With spring arriving last month, and in anticipation of Earth Day later this month—as well as in keeping with a terra theme—another specialized CPR panel focuses on environmental law matters. This panel is composed of highly experienced attorneys focusing on resolving a wide variety of environmental conflicts, like U.S. Environmental Protection Agency regulations and Brownfields redevelopment. Panel members’ areas of specialization include water rights, toxic torts, natural resources, and land use.
Eric Watt Wiechmann
Eric Watt Wiechmann is managing partner of McCarter & English LLP, based in the firm’s Hartford, Conn., office. His tenure at the 400-lawyer firm has helped him focus not just on disputes’ legal aspects but also the parties’ underlying business, financial and personal objectives.
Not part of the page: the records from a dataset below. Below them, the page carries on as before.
(* ===== verification/PatchHash.v ===== *)
(** Hashing a patched file: [BackupServerPrepareHash] as the chunk patcher's
    callback, without a hash output file, against hashing the complete new file.

    [file_hash] is what is hashed of a file's contents.  The patcher collects the
    pieces of the patch into blocks ([sparse_buf]), so that it calls the hash
    function like [hash_sha] does. *)
From S2P Require Import Prelude MemFile ExtentIter ChunkPatcher PatchApply PatchLoop PatchBuild.

Notation B := sparse_blocksize.
Lemma block_pos : 0 < B.
Proof. unfold B. lia. Qed.

Lemma set_last_sparse_start_same st cp : st = last_sparse_start cp -> cp = set_last_sparse_start st cp.
Proof. intros ->. by destruct cp. Qed.

Lemma file_read_zsub d p n : file_read d p n = zsub p n d.
Proof. reflexivity. Qed.

Section Hash.
Context {F H : Type} `{FileLaws F} `{IHashFunc H}.

(** * What is hashed

    Blocks of [B] bytes; a run of blocks of zeros is hashed as its offset and
    length when the next other block, or the end, is reached. *)
Section Spec.
Context (new : bytes) (h0 : H).

Definition flush (start p : Z) (h : H) : H :=
  if start =? -1 then h else sparse_hash h (extent_bytes (mkExtent start (p - start))).
Definition block_step (st : Z * H) (p : Z) (b : bytes) : Z * H :=
  if buf_is_zero b then (if fst st =? -1 then p else fst st, snd st) else (-1, hash (flush (fst st) p (snd st)) b).
Fixpoint blocks_hash (n : nat) : Z * H :=
  match n with
  | O => (-1, h0)
  | S k => block_step (blocks_hash k) (Z.of_nat k * B) (zsub (Z.of_nat k * B) B new)
  end.
Definition file_hash : H :=
  let n := zlen new / B in
  let '(start, h) := blocks_hash (Z.to_nat n) in
  let h := flush start (n * B) h in
  if 0 <? zlen new mod B then hash h (zdrop (n * B) new) else h.

Lemma blocks_hash_start n : fst (blocks_hash n) = -1 \/ 0 <= fst (blocks_hash n) < Z.of_nat n * B.
Proof.
  pose proof block_pos. induction n as [|n IH]; [by left|]. cbn [blocks_hash]. unfold block_step.
  destruct (buf_is_zero _); cbn [fst]; [|by left]. destruct (Z.eqb_spec (fst (blocks_hash n)) (-1)); right; lia.
Qed.

Lemma buf_is_zero_spec b : buf_is_zero b = true <-> forall i, 0 <= i < zlen b -> znth nul b i = nul.
Proof.
  unfold buf_is_zero. rewrite forallb_forall. split.
  - intros Hb i Hi. specialize (Hb (znth nul b i)). destruct (ceq_spec (znth nul b i) nul); [done|].
    discriminate Hb. unfold znth. apply nth_In. unfold zlen in Hi. lia.
  - intros Hb x (i & Hi & <-)%(In_nth _ _ nul). specialize (Hb (Z.of_nat i)). unfold znth, zlen in Hb.
    rewrite Nat2Z.id in Hb. rewrite Hb by lia. apply ceq_refl.
Qed.
Lemma buf_is_zero_app a b : buf_is_zero (a ++ b) = buf_is_zero a && buf_is_zero b.
Proof. apply forallb_app. Qed.

(** A run of blocks of zeros. *)
Lemma blocks_hash_zeros n m :
  (forall q, Z.of_nat n * B <= q < (Z.of_nat n + Z.of_nat m) * B -> znth nul new q = nul) ->
  (Z.of_nat n + Z.of_nat m) * B <= zlen new -> (0 < m)%nat ->
  blocks_hash (n + m) = (if fst (blocks_hash n) =? -1 then Z.of_nat n * B else fst (blocks_hash n), snd (blocks_hash n)).
Proof.
  pose proof block_pos. induction m as [|m IH]; intros Hz Hl Hm; [lia|]. rewrite Nat.add_succ_r. cbn [blocks_hash]. unfold block_step.
  rewrite (proj2 (buf_is_zero_spec (zsub (Z.of_nat (n + m) * B) B new))).
  2:{ rewrite zlen_zsub by lia. intros i Hi. rewrite znth_zsub by lia. apply Hz. nia. }
  destruct m as [|m]; [by rewrite Nat.add_0_r|]. rewrite IH by (try lia; intros; apply Hz; lia). cbn [fst snd]. f_equal.
  destruct (Z.eqb_spec (fst (blocks_hash n)) (-1)).
  - rewrite (proj2 (Z.eqb_neq (Z.of_nat n * B) (-1))) by lia. done.
  - by rewrite (proj2 (Z.eqb_neq (fst (blocks_hash n)) (-1))) by done.
Qed.
End Spec.

(** * Hashing while patching *)

Section Patching.
Context (sparse_hashes : bytes).
#[local] Instance hash_cb : IChunkPatcherCallback (BackupServerPrepareHash F H) := prepare_hash_callback sparse_hashes.
Notation world := (world F (BackupServerPrepareHash F H)).
Context (old new : bytes) (bs : Z) (Hbs : 0 < bs) (l : list SSparseExtent) (rest : bytes) (h0 : H).
Notation es := (shrunk bs l).
Notation N := (zlen new).
(** Old and new file have zeros under the extents. *)
Context (Hold : forall q, in_ext es q -> znth nul old q = nul) (Hnew : forall q, in_ext es q -> znth nul new q = nul).

(** After the bytes before [p]: the whole blocks are hashed, the rest waits in
    [sparse_buf]. *)
Definition hash_inv (p : Z) (cp : ChunkPatcher) (c : BackupServerPrepareHash F H) : Prop :=
  config new true true cp /\ last_unchanged cp = false /\ hashoutput_f c = None /\ zlen (sparse_buf cp) = B /\
  blocks_hash new h0 (Z.to_nat (p / B)) = (last_sparse_start cp, hashf c) /\ file_pos c = p / B * B /\
  curr_only_zeros cp = buf_is_zero (zsub (p / B * B) (p mod B) new) /\
  ztake (p mod B) (sparse_buf cp) = zsub (p / B * B) (p mod B) new.

(** At the end of a block. *)
Definition flushed (pos : Z) (w : world) : world :=
  mkWorld (set_last_sparse_start (-1) (w_cp w)) (w_file w) (w_patch w)
    (mkPrepare (flush (last_sparse_start (w_cp w)) (pos / B * B) (hashf (w_cb w))) (hashoutput_f (w_cb w))
       (file_pos (w_cb w)) (ph_has_error (w_cb w))) (w_it w).
Lemma flushed_none pos w : last_sparse_start (w_cp w) = -1 -> flushed pos w = w.
Proof.
  intros E. unfold flushed. rewrite E. destruct w as [cp f1 f2 [] it]. cbn in *. f_equal. destruct cp. cbn in *. by subst.
Qed.
Lemma run_end_sparse (Q : unit -> world -> Prop) pos (w : world) :
  0 <= pos -> blocks_hash new h0 (Z.to_nat (pos / B)) = (last_sparse_start (w_cp w), hashf (w_cb w)) ->
  Q tt (flushed pos w) ->
  run Q (finishSparse pos) w.
Proof.
  intros Hp Hb HQ. pose proof block_pos. unfold finishSparse. apply run_bind, run_get_cp. cbn zeta.
  pose proof (blocks_hash_start new h0 (Z.to_nat (pos / B))) as Hs. rewrite Hb in Hs. cbn [fst] in Hs.
  assert (0 <= pos / B) by (apply Z.div_pos; lia). rewrite Z2Nat.id in Hs by done.
  assert (Hrd : roundDown pos B = pos / B * B).
  { unfold roundDown. by rewrite Z.quot_div_nonneg by lia. }
  rewrite Hrd. unfold flushed, flush in HQ. destruct (Z.eqb_spec (last_sparse_start (w_cp w)) (-1)) as [E|E]; cbn [negb andb].
  - apply run_ret. by rewrite <- (flushed_none pos w E); unfold flushed, flush; rewrite (proj2 (Z.eqb_eq _ _) E).
  - rewrite (proj2 (Z.ltb_lt _ _)) by lia. apply run_bind, run_cb_sparse_extent, run_mod_cp. exact HQ.
Qed.
Lemma run_end_sparse' (Q : unit -> world -> Prop) pos (w : world) :
  0 <= pos -> blocks_hash new h0 (Z.to_nat (pos / B)) = (last_sparse_start (w_cp w), hashf (w_cb w)) ->
  Q tt (flushed pos w) ->
  run Q (end_sparse pos) w.
Proof.
  intros Hp Hb HQ. unfold end_sparse. apply run_bind, run_get_cp.
  destruct (negb (last_sparse_start (w_cp w) =? -1)) eqn:E; [by apply run_end_sparse|].
  apply negb_false_iff, Z.eqb_eq in E. apply run_ret. by rewrite <- (flushed_none pos w E).
Qed.

Lemma next_block p : 0 <= p -> p mod B = 0 -> (p + B) / B = p / B + 1 /\ (p + B) mod B = 0 /\ p / B * B = p /\ 0 <= p / B.
Proof.
  intros Hp Hm. pose proof block_pos. pose proof (Z.div_mod p B ltac:(lia)). pose proof (Z.div_pos p B Hp block_pos).
  replace (p + B) with (p + 1 * B) by lia. rewrite Z.div_add, Z.mod_add by lia. lia.
Qed.
Lemma in_block p n : 0 <= p -> 0 <= n -> p mod B + n < B -> (p + n) / B = p / B /\ (p + n) mod B = p mod B + n.
Proof.
  intros Hp Hn Hlt. pose proof block_pos. pose proof (Z.div_mod p B ltac:(lia)). pose proof (Z.mod_pos_bound p B block_pos).
  replace (p + n) with ((p mod B + n) + p / B * B) by lia. rewrite Z.div_add, Z.mod_add by lia.
  rewrite Z.div_small, (Z.mod_small (_ + _)) by lia. lia.
Qed.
Wiechmann has been an adjunct member of the American Chemistry Council and is past general counsel of the New England Alternate Energy Industry Association. He has mediated several significant environmental disputes, including a federal suit involving 19 parties alleged to have contaminated an industrial property.
Wiechmann says, “Over three decades of representing companies and other parties involved in various aspects of the energy (e.g., petroleum, natural gas, coal, electricity, solar) and related chemical industries has given me a heightened sensitivity to the issues confronting parties facing disputes arising from purchase, production, transportation, use and cleanup of the various forms of energy, chemicals or related products. My familiarity with the terminology, science and business processes common to these industries [has] helped me in both deciding arbitrable disputes and facilitating the communication of each party’s goals and interests in mediation sessions.”